▸ **EXERCISE**: Could you set down exactly the lines in the records below between the line holding "if (0 <=? i) && (i <? Z.of_nat (length a))" and the line holding "match n with", inclusive?

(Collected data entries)
══════════

(** * CHIP-8 interpreter (src/chip8.cpp): shallow embedding and properties

    The class [Chip8] becomes a record of its data members, its member
    functions become functions that pass the record explicitly.  Fixed-width
    integers are [Z] with the wrap-around written out ([u8], [u16]);
    [std::array] is a list read and written by index.  Indexing a
    [std::array] outside its bounds is undefined behaviour in C++: every
    read and write is therefore explicit about its range and yields
    [Undefined] outside it. *)

From Stdlib Require Import ZArith Lia.
From stdpp Require Import base list strings.

Local Open Scope Z_scope.

(** ** Outcomes of a call *)

Inductive outcome (A : Type) : Type :=
| Done (a : A)                                (* the call returns *)
| Exited (status : Z) (err : list string)     (* exit(status), after writing err *)
| Undefined.                                  (* out-of-range array access *)

Arguments Done {A} a.
Arguments Exited {A} status err.
Arguments Undefined {A}.

#[global] Instance outcome_ret : MRet outcome := λ A a, Done a.
#[global] Instance outcome_bind : MBind outcome := λ A B f m,
  match m with
  | Done a => f a
  | Exited st e => Exited st e
  | Undefined => Undefined
  end.

(** ** Fixed-width arithmetic *)

Definition u8 (z : Z) : Z := z mod 256.
Definition u16 (z : Z) : Z := z mod 65536.

Arguments u8 : simpl never.
Arguments u16 : simpl never.

(** ** std::array access *)

Definition ld (a : list Z) (i : Z) : outcome Z :=
  if 0 <=? i then
    match a !! Z.to_nat i with
    | Some v => Done v
    | None => Undefined
    end
  else Undefined.

Definition st (a : list Z) (i v : Z) : outcome (list Z) :=
  if (0 <=? i) && (i <? Z.of_nat (length a))
  then Done (<[Z.to_nat i := v]> a)
  else Undefined.

(** [for (i = i0; i < i0 + n; ++i) body] with the loop-carried value [a]. *)
Fixpoint for_loop {A : Type} (n : nat) (i : Z)
    (body : Z → A → outcome A) (a : A) : outcome A :=
  match n with
  | O => Done a
  | S n' => a' ← body i a; for_loop n' (i + 1) body a'
  end.

(** ** Constants (chip8.cpp:12-19) *)

Definition MEMORY_SIZE : Z := 4096.
Definition REGISTER_COUNT : Z := 16.
Definition STACK_SIZE : Z := 16.
Definition KEYPAD_SIZE : Z := 16.
Definition DISPLAY_WIDTH : Z := 64.
Definition DISPLAY_HEIGHT : Z := 32.
Definition PROGRAM_START : Z := 0x200.
Definition FONTSET_SIZE : Z := 80.

Definition fontset : list Z :=
  [ 0xF0; 0x90; 0x90; 0x90; 0xF0;   (* 0 *)
    0x20; 0x60; 0x20; 0x20; 0x70;   (* 1 *)
    0xF0; 0x10; 0xF0; 0x80; 0xF0;   (* 2 *)
    0xF0; 0x10; 0xF0; 0x10; 0xF0;   (* 3 *)
    0x90; 0x90; 0xF0; 0x10; 0x10;   (* 4 *)
    0xF0; 0x80; 0xF0; 0x10; 0xF0;   (* 5 *)
    0xF0; 0x80; 0xF0; 0x90; 0xF0;   (* 6 *)
    0xF0; 0x10; 0x20; 0x40; 0x40;   (* 7 *)
    0xF0; 0x90; 0xF0; 0x90; 0xF0;   (* 8 *)
    0xF0; 0x90; 0xF0; 0x10; 0xF0;   (* 9 *)
    0xF0; 0x90; 0xF0; 0x90; 0x90;   (* A *)
    0xE0; 0x90; 0xE0; 0x90; 0xE0;   (* B *)
    0xF0; 0x80; 0x80; 0x80; 0xF0;   (* C *)
    0xE0; 0x90; 0x90; 0x90; 0xE0;   (* D *)
    0xF0; 0x80; 0xF0; 0x80; 0xF0;   (* E *)
    0xF0; 0x80; 0xF0; 0x80; 0x80 ]. (* F *)

(** ** The machine state: the data members of class Chip8 (chip8.cpp:58-71) *)

Record Chip8 : Type := mkChip8 {
  memory : list Z;      (* std::array<uint8_t, MEMORY_SIZE> *)
  V : list Z;           (* std::array<uint8_t, REGISTER_COUNT> *)
  I : Z;                (* uint16_t *)
  pc : Z;               (* uint16_t *)
  stack : list Z;       (* std::array<uint16_t, STACK_SIZE> *)
  sp : Z;               (* uint16_t *)
  display : list Z;     (* std::array<uint8_t, 64 * 32> *)
  keypad : list Z;      (* std::array<uint8_t, KEYPAD_SIZE> *)
  delayTimer : Z;       (* uint8_t *)
  soundTimer : Z;       (* uint8_t *)
  drawFlag : bool
}.

Definition set_memory (c : Chip8) (m : list Z) : Chip8 :=
  mkChip8 m (V c) (I c) (pc c) (stack c) (sp c) (display c) (keypad c)
          (delayTimer c) (soundTimer c) (drawFlag c).
Definition set_V (c : Chip8) (v : list Z) : Chip8 :=
  mkChip8 (memory c) v (I c) (pc c) (stack c) (sp c) (display c) (keypad c)
          (delayTimer c) (soundTimer c) (drawFlag c).
Definition set_I (c : Chip8) (i : Z) : Chip8 :=
  mkChip8 (memory c) (V c) i (pc c) (stack c) (sp c) (display c) (keypad c)
          (delayTimer c) (soundTimer c) (drawFlag c).
Definition set_pc (c : Chip8) (p : Z) : Chip8 :=
  mkChip8 (memory c) (V c) (I c) p (stack c) (sp c) (display c) (keypad c)
          (delayTimer c) (soundTimer c) (drawFlag c).
Definition set_stack (c : Chip8) (s : list Z) : Chip8 :=
  mkChip8 (memory c) (V c) (I c) (pc c) s (sp c) (display c) (keypad c)
          (delayTimer c) (soundTimer c) (drawFlag c).
Definition set_sp (c : Chip8) (s : Z) : Chip8 :=
  mkChip8 (memory c) (V c) (I c) (pc c) (stack c) s (display c) (keypad c)
          (delayTimer c) (soundTimer c) (drawFlag c).
Definition set_display (c : Chip8) (d : list Z) : Chip8 :=
  mkChip8 (memory c) (V c) (I c) (pc c) (stack c) (sp c) d (keypad c)
          (delayTimer c) (soundTimer c) (drawFlag c).
Definition set_keypad (c : Chip8) (k : list Z) : Chip8 :=
  mkChip8 (memory c) (V c) (I c) (pc c) (stack c) (sp c) (display c) k
          (delayTimer c) (soundTimer c) (drawFlag c).
Definition set_delayTimer (c : Chip8) (t : Z) : Chip8 :=
  mkChip8 (memory c) (V c) (I c) (pc c) (stack c) (sp c) (display c) (keypad c)
          t (soundTimer c) (drawFlag c).
Definition set_soundTimer (c : Chip8) (t : Z) : Chip8 :=
  mkChip8 (memory c) (V c) (I c) (pc c) (stack c) (sp c) (display c) (keypad c)
          (delayTimer c) t (drawFlag c).
Definition set_drawFlag (c : Chip8) (b : bool) : Chip8 :=
  mkChip8 (memory c) (V c) (I c) (pc c) (stack c) (sp c) (display c) (keypad c)
          (delayTimer c) (soundTimer c) b.

(** [pc += k] on a uint16_t. *)
Definition advance (c : Chip8) (k : Z) : Chip8 := set_pc c (u16 (pc c + k)).

(** A state is well formed when every array has the size of its type and
    every integer is in the range of its type. *)
Definition bytes (l : list Z) : Prop := Forall (λ b, 0 <= b < 256) l.
Definition words (l : list Z) : Prop := Forall (λ w, 0 <= w < 65536) l.

Record wf (c : Chip8) : Prop := mk_wf {
  wf_memory_len : length (memory c) = Z.to_nat MEMORY_SIZE;
  wf_memory : bytes (memory c);
  wf_V_len : length (V c) = Z.to_nat REGISTER_COUNT;
  wf_V : bytes (V c);
  wf_I : 0 <= I c < 65536;
  wf_pc : 0 <= pc c < 65536;
  wf_stack_len : length (stack c) = Z.to_nat STACK_SIZE;
  wf_stack : words (stack c);
  wf_sp : 0 <= sp c < 65536;
  wf_display_len : length (display c) = Z.to_nat (DISPLAY_WIDTH * DISPLAY_HEIGHT);
  wf_display : bytes (display c);
  wf_keypad_len : length (keypad c) = Z.to_nat KEYPAD_SIZE;
  wf_keypad : bytes (keypad c);
  wf_delayTimer : 0 <= delayTimer c < 256;
  wf_soundTimer : 0 <= soundTimer c < 256
}.

Definition in_range (lo hi : Z) (z : Z) : bool := (lo <=? z) && (z <? hi).

Definition wfb (c : Chip8) : bool :=
  (length (memory c) =? Z.to_nat MEMORY_SIZE)%nat
  && forallb (in_range 0 256) (memory c)
  && (length (V c) =? Z.to_nat REGISTER_COUNT)%nat
  && forallb (in_range 0 256) (V c)
  && in_range 0 65536 (I c)
  && in_range 0 65536 (pc c)
  && (length (stack c) =? Z.to_nat STACK_SIZE)%nat
  && forallb (in_range 0 65536) (stack c)
  && in_range 0 65536 (sp c)
  && (length (display c) =? Z.to_nat (DISPLAY_WIDTH * DISPLAY_HEIGHT))%nat
  && forallb (in_range 0 256) (display c)
  && (length (keypad c) =? Z.to_nat KEYPAD_SIZE)%nat
  && forallb (in_range 0 256) (keypad c)
  && in_range 0 256 (delayTimer c)
  && in_range 0 256 (soundTimer c).

(** ** Chip8::Chip8 (chip8.cpp:24-44) *)

Definition Chip8_new : outcome Chip8 :=
  let memory0 := replicate (Z.to_nat MEMORY_SIZE) 0 in
  mem ← for_loop (Z.to_nat FONTSET_SIZE) 0
          (λ i m, f ← ld fontset i; st m (0x50 + i) f) memory0;
  mret (mkChip8 mem
          (replicate (Z.to_nat REGISTER_COUNT) 0)
          0
          PROGRAM_START
          (replicate (Z.to_nat STACK_SIZE) 0)
          0
          (replicate (Z.to_nat (DISPLAY_WIDTH * DISPLAY_HEIGHT)) 0)
          (replicate (Z.to_nat KEYPAD_SIZE) 0)
          0 0 false).

(** The constructor's loop stays inside both arrays; [init] is the state
    it builds. *)
Definition init : Chip8 :=
  match Chip8_new with
  | Done c => c
  | _ => mkChip8 [] [] 0 0 [] 0 [] [] 0 0 false
  end.

(** ** Diagnostics written to std::cerr *)

Definition hex_digit (d : Z) : string :=
  match String.get (Z.to_nat d) "0123456789abcdef" with
  | Some ch => String ch ""
  | None => ""
  end.

(** [std::hex] rendering of an unsigned value: no prefix, no leading zeros,
    lower case.  A uint16_t has at most four digits. *)
Fixpoint hex_aux (fuel : nat) (z : Z) (acc : string) : string :=
  match fuel with
  | O => acc
  | S fuel' =>
      let acc' := hex_digit (z mod 16) +:+ acc in
      if z / 16 =? 0 then acc' else hex_aux fuel' (z / 16) acc'
  end.

Definition hex (z : Z) : string := hex_aux 4 z "".

(** ** Chip8::fetchOpcode (chip8.cpp:127-130) *)

Definition fetchOpcode (c : Chip8) : outcome Z :=
  hi ← ld (memory c) (pc c);
  lo ← ld (memory c) (pc c + 1);
  mret (u16 (Z.lor (Z.shiftl hi 8) lo)).

(** ** Chip8::executeOpcode (chip8.cpp:132-423)

    The result pairs the new state with the lines written to std::cerr.
    [rnd] is the value returned by rand() should the opcode call it. *)

Definition ok (c : Chip8) : outcome (Chip8 * list string) := Done (c, []).

Definition skip_if (c : Chip8) (b : bool) : outcome (Chip8 * list string) :=
  if b then ok (advance c 4) else ok (advance c 2).

(** case 0x0000 (chip8.cpp:139-152) *)
Definition exec_0 (c : Chip8) (opcode : Z) : outcome (Chip8 * list string) :=
  if opcode =? 0x00E0 then
    let c1 := set_display c (replicate (length (display c)) 0) in
    let c2 := set_drawFlag c1 true in
    ok (advance c2 2)
  else if opcode =? 0x00EE then
    let c1 := set_sp c (u16 (sp c - 1)) in
    ret ← ld (stack c1) (sp c1);
    let c2 := set_pc c1 ret in
    ok (advance c2 2)
  else ok c.

(** case 0x2000 (chip8.cpp:156-160) *)
Definition exec_2 (c : Chip8) (opcode : Z) : outcome (Chip8 * list string) :=
  stack' ← st (stack c) (sp c) (pc c);
  let c1 := set_stack c stack' in
  let c2 := set_sp c1 (u16 (sp c1 + 1)) in
  ok (set_pc c2 (Z.land opcode 0x0FFF)).

(** case 0x8000 (chip8.cpp:199-259) *)
Definition exec_8 (c : Chip8) (opcode : Z) : outcome (Chip8 * list string) :=
  let x := Z.shiftr (Z.land opcode 0x0F00) 8 in
  let y := Z.shiftr (Z.land opcode 0x00F0) 4 in
  let n := Z.land opcode 0x000F in
  if n =? 0x0 then
    vy ← ld (V c) y;
    V1 ← st (V c) x vy;
    ok (advance (set_V c V1) 2)
  else if n =? 0x1 then
    vx ← ld (V c) x; vy ← ld (V c) y;
    V1 ← st (V c) x (Z.lor vx vy);
    ok (advance (set_V c V1) 2)
  else if n =? 0x2 then
    vx ← ld (V c) x; vy ← ld (V c) y;
    V1 ← st (V c) x (Z.land vx vy);
    ok (advance (set_V c V1) 2)
  else if n =? 0x3 then
    vx ← ld (V c) x; vy ← ld (V c) y;
    V1 ← st (V c) x (Z.lxor vx vy);
    ok (advance (set_V c V1) 2)
  else if n =? 0x4 then
    vx ← ld (V c) x; vy ← ld (V c) y;
    let sum := u16 (vx + vy) in
    V1 ← st (V c) 0xF (if sum >? 0xFF then 1 else 0);
    V2 ← st V1 x (Z.land sum 0xFF);
    ok (advance (set_V c V2) 2)
  else if n =? 0x5 then
    vx ← ld (V c) x; vy ← ld (V c) y;
    V1 ← st (V c) 0xF (if vx >? vy then 1 else 0);
    vx1 ← ld V1 x; vy1 ← ld V1 y;
    V2 ← st V1 x (u8 (vx1 - vy1));
    ok (advance (set_V c V2) 2)
  else if n =? 0x6 then
    vx ← ld (V c) x;
    V1 ← st (V c) 0xF (Z.land vx 0x1);
    vx1 ← ld V1 x;
    V2 ← st V1 x (Z.shiftr vx1 1);
    ok (advance (set_V c V2) 2)
  else if n =? 0x7 then
    vy ← ld (V c) y; vx ← ld (V c) x;
    V1 ← st (V c) 0xF (if vy >? vx then 1 else 0);
    vy1 ← ld V1 y; vx1 ← ld V1 x;
    V2 ← st V1 x (u8 (vy1 - vx1));
    ok (advance (set_V c V2) 2)
  else if n =? 0xE then
    vx ← ld (V c) x;
    V1 ← st (V c) 0xF (Z.shiftr (Z.land vx 0x80) 7);
    vx1 ← ld V1 x;
    V2 ← st V1 x (u8 (Z.shiftl vx1 1));
    ok (advance (set_V c V2) 2)
  else
    Done (c, ["Unknown 0x8 instruction: 0x" +:+ hex opcode]).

══════════

▸ **SOLUTION BELOW**:
  if (0 <=? i) && (i <? Z.of_nat (length a))
  then Done (<[Z.to_nat i := v]> a)
  else Undefined.

(** [for (i = i0; i < i0 + n; ++i) body] with the loop-carried value [a]. *)
Fixpoint for_loop {A : Type} (n : nat) (i : Z)
    (body : Z → A → outcome A) (a : A) : outcome A :=
  match n with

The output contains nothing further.